1. Incompatibilité des objectifs : les plateformes d’actifs étatiques doivent à la fois assurer des fonctions publiques de stabilisation des entreprises (sans se limiter aux considérations commerciales) et coopérer avec des fonds du marché (en recherchant des retours sur investissement). Pour résoudre ce dilemme, elles utilisent des accords de garantie, ce qui équivaut à utiliser la crédibilité gouvernementale pour assurer les transactions commerciales, transférant ainsi les risques publics dans les contrats privés.

2. Précision erronée des prix des risques : normalement, les entreprises en faillite devraient payer des taux d’intérêt élevés en raison des risques importants. Cependant, avec la garantie de l’État, les investisseurs du marché estiment qu’ils peuvent prendre des risques réduits, transférant ainsi tous les risques sur SZSEZCD.

3 Disparité entre les rythmes : le sauvetage doit se faire rapidement (en raison des délais politiques), mais la reprise des entreprises est un processus lent (les cycles économiques sont plus longs que prévu). Les accords de garantie à court terme signés par SZSEZCD sont devenus une charge insupportable dans le contexte d’une économie en baisse prolongée.

III. L’accord de garantie : utiliser la crédibilité de l’État pour assumer les risques des entreprises privées

Le point clé de cet incident est l’accord de garantie. Il consiste à utiliser la crédibilité de l’État comme un appât pour attirer les investisseurs du marché, mais au prix que les entreprises étatiques doivent assumer les risques commerciaux avec leur propre bilan. Cela contredit le principe d’un sauvetage basé sur le marché (où les risques devraient être supportés par le secteur privé) et peut également engendrer des risques moraux : les entreprises privées profitent des investissements sans en assumer les conséquences négatives.
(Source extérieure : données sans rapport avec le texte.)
Lemma starts_try_catch {A} (m : M A) (h : JsError → M A) ids :
  starts m ids → (∀ e, starts (h e) []) → starts (try_catch m h) ids.
Proof.
  intros Hm Hh w. rewrite after_try_catch.
  destruct (Hm w) as (l & Hl & Hids).
  destruct (result m w) as [a|e]; [by exists l|].
  destruct (Hh e (after m w)) as (l' & Hl' & Hids').
  exists (l ++ l'). split.
  - by rewrite Hl', Hl, app_assoc.
  - by rewrite badged_app, Hids, Hids', app_nil_r.
Qed.

Lemma starts_try_finally {A} (m : M A) (f : M unit) ids :
  starts m ids → starts f [] → starts (try_finally m f) ids.
Proof.
  intros Hm Hf w.
  destruct (Hm w) as (l & Hl & Hids).
  destruct (Hf (after m w)) as (l' & Hl' & Hids').
  assert (Hafter : after (try_finally m f) w = after f (after m w)).
  { unfold after, try_finally. destruct (m w) as [o w1]. simpl.
    by destruct (f w1) as [[[]|e] w2]. }
  rewrite Hafter. exists (l ++ l'). split.
  - by rewrite Hl', Hl, app_assoc.
  - by rewrite badged_app, Hids, Hids', app_nil_r.
Qed.

Lemma starts_settle {A} (m : M A) ids : starts m ids → starts (settle m) ids.
Proof. intros Hm w. rewrite after_settle. apply Hm. Qed.

Lemma settle_all_resolves {A} (ms : list (M A)) (w : World) :
  ∃ os, result (settle_all ms) w = Resolved os.
Proof.
  revert w. induction ms as [|m ms IH]; intros w; simpl.
  - by exists [].
  - rewrite result_bind, result_settle, result_bind.
    destruct (IH (after (settle m) w)) as (os & ->). by eexists.
Qed.

Lemma starts_settle_all {A} (task : string → M A) (ids : list string) :
  (∀ pId, pId ∈ ids → starts (task pId) [pId]) →
  starts (settle_all (map task ids)) ids.
Proof.
  induction ids as [|pId ids IH]; intros Htask; simpl; [apply starts_ret|].
  apply (starts_after _ _ [pId] ids).
  - intros w. rewrite result_settle. by eexists.
  - apply starts_settle, Htask, list_elem_of_here.
  - intros o w. rewrite after_bind.
    destruct (settle_all_resolves (map task ids) w) as (os & ->).
    rewrite after_ret. apply IH.
    intros p Hp. apply Htask. by apply list_elem_of_further.
Qed.

Lemma starts_bulkTask `{DateApi} (workshop : Workshop.t) (issuedAt pId : string) :
  Exists (λ p, Participant.id p = pId) (Workshop.participants workshop) →
  starts (App.bulkTask workshop issuedAt pId) [pId].
Proof.
  intros Hin. unfold App.bulkTask.
  destruct (Array_find (λ p, Participant.id p = pId)
                       (Workshop.participants workshop)) as [p|] eqn:Hfind.
  - unfold App.issueSequence, storageService.issueBadge,
      storageService.issueCertificate, storageService.sendNotification.
    apply (starts_then_nothing _ _ [pId]); [apply starts_ignore_reply|].
    intros _. apply (starts_then_nothing _ _ []); [apply starts_ignore_reply|].
    intros _. apply starts_ignore_reply.
  - exfalso. apply Exists_exists in Hin as (p & Hp & Hid).
    unfold Array_find in Hfind.
    destruct (list_find_elem_of (λ p, Participant.id p = pId) _ p Hp Hid)
      as [ip Hip].
    by rewrite Hip in Hfind.
Qed.

(** For every workshop on screen and every non-empty selection among
    its participants, once the prompt is accepted the bulk workflow
    sends one badge insert per selected participant, in the order of
    the selection, whatever happens to any of the requests. *)
Lemma bulk_starts_every_sequence `{DateApi} (st : App.State) (w : World)
    (wid : string) (workshop : Workshop.t) :
  truthy (App.selectedWorkshopId st) = Some wid →
  Array_find (λ w, Workshop.id w = wid) (App.workshops st) = Some workshop →
  App.selectedParticipants st ≠ [] →
  Forall (λ pId, Exists (λ p, Participant.id p = pId) (Workshop.participants workshop))
         (App.selectedParticipants st) →
  (∀ prompt, w_confirm w prompt = true) →
  map BadgeData.userId
      (badgeInserts (sent w (after (App.handleBulkIssueAwards st) w)))
  = App.selectedParticipants st.
Proof.
  intros Hsel Hfind Hne Hamong Hconfirm.
  unfold App.handleBulkIssueAwards. rewrite Hsel.
  destruct (decide (length (App.selectedParticipants st) = 0)) as [Hz|_].
  { by destruct (App.selectedParticipants st). }
  rewrite Hfind, after_bind, result_confirm, after_confirm, Hconfirm. cbn [negb].
  set (body := emit (setIsBulkIssuing true) ≫= _).
  assert (Hbody : starts body (App.selectedParticipants st)).
  { unfold body.
    apply (starts_after _ _ [] (App.selectedParticipants st));
      [by eexists|by apply starts_emit|].
    intros _. apply starts_try_finally; [|by apply starts_emit].
    apply starts_try_catch; [|intros e; by apply starts_emit].
    cbv zeta.
    apply (starts_after _ _ [] (App.selectedParticipants st));
      [intros w0; by eexists|apply starts_now|].
    intros issuedAt.
    apply starts_then_nothing.
    - unfold Promise_all. apply starts_then_nothing.
      + apply starts_settle_all. intros pId HpId.
        apply starts_bulkTask. by apply (proj1 (Forall_forall _ _) Hamong).
      + intros os. destruct (gather os); [apply starts_ret|apply starts_throw].
    - intros _. apply (starts_then_nothing _ _ []); by intros; apply starts_emit. }
  destruct (Hbody w) as (l & Hl & Hids).
  unfold sent. by rewrite (since_extends _ _ _ Hl).
Qed.

(** * Further properties *)

(** ** Relative time *)

(** X1. For a date that parses, [getRelativeTime] rounds the distance
    to the wall clock down: under an hour it says "Just now" or
    "Starting soon" (also for the present instant), under a day it
    counts whole hours from 1 to 23, from one day on it says
    "Yesterday" or "Tomorrow", then counts whole days from 2 to 6, and
    from a week on it prints the date in the locale's format.  It never
    prints a count of zero hours, zero days or one day. *)
Theorem getRelativeTime_labels `{DateApi} (toLocaleDateString : Z → string)
    (now date : Z) (dateString : string) :
  Date_parse dateString = Some date →
  let d := Z.abs (date - now) in
  let past := bool_decide (date < now)%Z in
  let label := getRelativeTime toLocaleDateString now dateString in
  ((d < 3600000)%Z → label = if past then "Just now" else "Starting soon")
  ∧ ((3600000 ≤ d < 86400000)%Z →
     ∃ h, (1 ≤ h ≤ 23)%Z ∧ (h * 3600000 ≤ d < (h + 1) * 3600000)%Z
          ∧ label = if past then pretty h +:+ "h ago" else "In " +:+ pretty h +:+ "h")
  ∧ ((86400000 ≤ d < 172800000)%Z →
     label = if past then "Yesterday" else "Tomorrow")
  ∧ ((172800000 ≤ d < 604800000)%Z →
     ∃ n, (2 ≤ n ≤ 6)%Z ∧ (n * 86400000 ≤ d < (n + 1) * 86400000)%Z
          ∧ label = if past then pretty n +:+ "d ago" else "In " +:+ pretty n +:+ "d")
  ∧ ((604800000 ≤ d)%Z → label = toLocaleDateString date).
Proof.
  intros Hparse d past label. subst label. unfold getRelativeTime.
  rewrite Hparse. cbv zeta. fold d.
  change (1000 * 60 * 60 * 24)%Z with 86400000%Z.
  change (1000 * 60 * 60)%Z with 3600000%Z.
  assert (Hpast : bool_decide (date - now < 0)%Z = past)
    by (apply bool_decide_ext; lia).
  rewrite !Hpast.
  pose proof (Z.div_mod d 86400000 ltac:(lia)) as Hdays.
  pose proof (Z.mod_pos_bound d 86400000 ltac:(lia)) as Hdays'.
  pose proof (Z.div_mod d 3600000 ltac:(lia)) as Hhours.
  pose proof (Z.mod_pos_bound d 3600000 ltac:(lia)) as Hhours'.
  set (days := (d / 86400000)%Z) in *. set (hours := (d / 3600000)%Z) in *.
  assert (0 ≤ d)%Z by (unfold d; lia).
  repeat split; intros Hd.
  - destruct (decide (days = 0%Z)); [|lia].
    destruct (decide (hours = 0%Z)); [done|lia].
  - destruct (decide (days = 0%Z)); [|lia].
    destruct (decide (hours = 0%Z)); [lia|].
    exists hours. repeat split; try lia. 
  - destruct (decide (days = 0%Z)); [lia|].
    destruct (decide (days = 1%Z)); [done|lia].
  - destruct (decide (days = 0%Z)); [lia|].
    destruct (decide (days = 1%Z)); [lia|].
    destruct (decide (days < 7)%Z); [|lia].
    exists days. repeat split; try lia.
  - destruct (decide (days = 0%Z)); [lia|].
    destruct (decide (days = 1%Z)); [lia|].
    destruct (decide (days < 7)%Z); [lia|done].
Qed.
IV. Directions d’amélioration : délimitation des responsabilités et mise en place de protections

Comment éviter que de tels incidents ne se reproduisent ? L’article propose trois recommandations :

1. Établissement de barrières de protection : si le gouvernement veut sauver des entreprises, il doit utiliser des méthodes transparentes (subventions financières, avantages fiscaux) et éviter que les plateformes d’actifs étatiques signent des accords de garantie implicites. Si une entreprise est vraiment importante, les fonds doivent provenir clairement du budget public et être soumis à la surveillance du parlement pour empêcher que les pertes ne soient supportées secrètement par l’État.

2. Mise en place de mécanismes de limitation des pertes : le sauvetage ne doit pas être sans fin ; il est nécessaire de définir clairement les délais et les conditions de retrait (par exemple, arrêter les efforts de sauvetage si l’entreprise ne s’améliore pas). SZSEZCD continue d’investir dans South China City en 2023 car il n’existe pas de telles règles.

3. Établissement de règles claires : les autorités de régulation doivent fixer des normes pour les plateformes d’actifs étatiques : quelles entreprises peuvent être sauvées ? Les accords de garantie sont-ils autorisés ? Comment superviser le processus de sauvetage ? Avec ces protections, il est possible que l’État soutienne l’économie sans devenir le principal absorbant des risques.

Conclusion

Le véritable sauvetage ne consiste pas à utiliser la crédibilité de l’État pour couvrir tous les risques, mais à aider les entreprises à retrouver leur capacité à générer des revenus (par exemple, grâce à une restructuration de la dette, à la vente d’actifs ou à une transformation). Les plateformes d’actifs étatiques doivent respecter leurs limites ; sinon, elles risquent non seulement d’échouer dans leur mission de sauvetage, mais aussi de se retrouver en difficulté juridique, où les juges ne tiendront compte que des contrats et non des considérations politiques.